Dataset entries:
(** *** Reactions to mutations *)

(** [handleAttributeChange(element, attributeName, newValue)] *)
Definition handleAttributeChange (doc : document) (el : node)
    (attributeName : string) (newValue : option string)
    (s : ReactiveDOM) : ReactiveDOM :=
  emit [DispatchEvent el "alphabet:attribute-change"
          (DAttribute attributeName newValue (getAttribute doc el attributeName))]
    (queueUpdate el s).

(** [handleContentChange(element, newContent)] *)
Definition handleContentChange (el : node) (newContent : string)
    (s : ReactiveDOM) : ReactiveDOM :=
  emit [DispatchEvent el "alphabet:content-change" (DContent newContent)]
    (queueUpdate el s).

(** [handleElementAdded(parent, element)] *)
Definition handleElementAdded (parent el : node) (s : ReactiveDOM) : ReactiveDOM :=
  emit [DispatchEvent parent "alphabet:child-added" (DElement el)]
    (queueUpdate parent (makeReactive el no_options s)).

(** [handleElementRemoved(parent, element)] *)
Definition handleElementRemoved (parent el : node) (s : ReactiveDOM) : ReactiveDOM :=
  emit [DispatchEvent parent "alphabet:child-removed" (DElement el)]
    (queueUpdate parent (cleanupElement el s)).

(** [nodes.forEach(node => { if (node.nodeType === Node.ELEMENT_NODE) f(node) })] *)
Definition for_elements (f : node → ReactiveDOM → ReactiveDOM)
    (nodes : list (node * bool)) (s : ReactiveDOM) : ReactiveDOM :=
  foldl (λ s nb, if nb.2 : bool then f nb.1 s else s) s nodes.

(** The body of [mutations.forEach] in the callback of each concern. *)
Definition on_mutation (o : observer) (doc : document) (s : ReactiveDOM)
    (m : MutationRecord) : ReactiveDOM :=
  match o_concern o with
  | Attributes =>
      if decide (m_type m = attributes_type) then
        handleAttributeChange doc (o_owner o) (m_attributeName m)
          (getAttribute doc (o_owner o) (m_attributeName m)) s
      else s
  | Content =>
      if decide (m_type m = characterData_type) then
        handleContentChange (o_owner o)
          (match m_textContent m with
           | Some t => if decide (t = "") then "" else t
           | None => ""
           end) s
      else s
  | Children =>
      if decide (m_type m = childList_type) then
        for_elements (handleElementRemoved (o_owner o)) (m_removedNodes m)
          (for_elements (handleElementAdded (o_owner o)) (m_addedNodes m) s)
      else s
  | NewElements =>
      if decide (m_type m = childList_type) then
        for_elements (λ el, makeReactiveSubtree doc el (o_options o))
          (m_addedNodes m) s
      else s
  end.

(** The host delivers a batch of records to the observer with handle [h],
    if it is still observing. *)
Definition deliver (h : nat) (records : list MutationRecord) (doc : document)
    (s : ReactiveDOM) : ReactiveDOM :=
  match JsMap.get h (connected s) with
  | Some o => foldl (on_mutation o doc) s records
  | None => s
  end.

(** *** Runs of the layer *)

Inductive step :=
| MakeReactive (el : node) (options : ReactiveOptions)
| MakeReactiveSubtree (doc : document) (root : node) (options : ReactiveOptions)
| Deliver (h : nat) (records : list MutationRecord) (doc : document)
| Drain
| Destroy.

Problem to solve: Wherever "newValue" occurs in the entries above, copy the line it sits on.

Answer section:
(** [handleAttributeChange(element, attributeName, newValue)] *)
    (attributeName : string) (newValue : option string)
          (DAttribute attributeName newValue (getAttribute doc el attributeName))]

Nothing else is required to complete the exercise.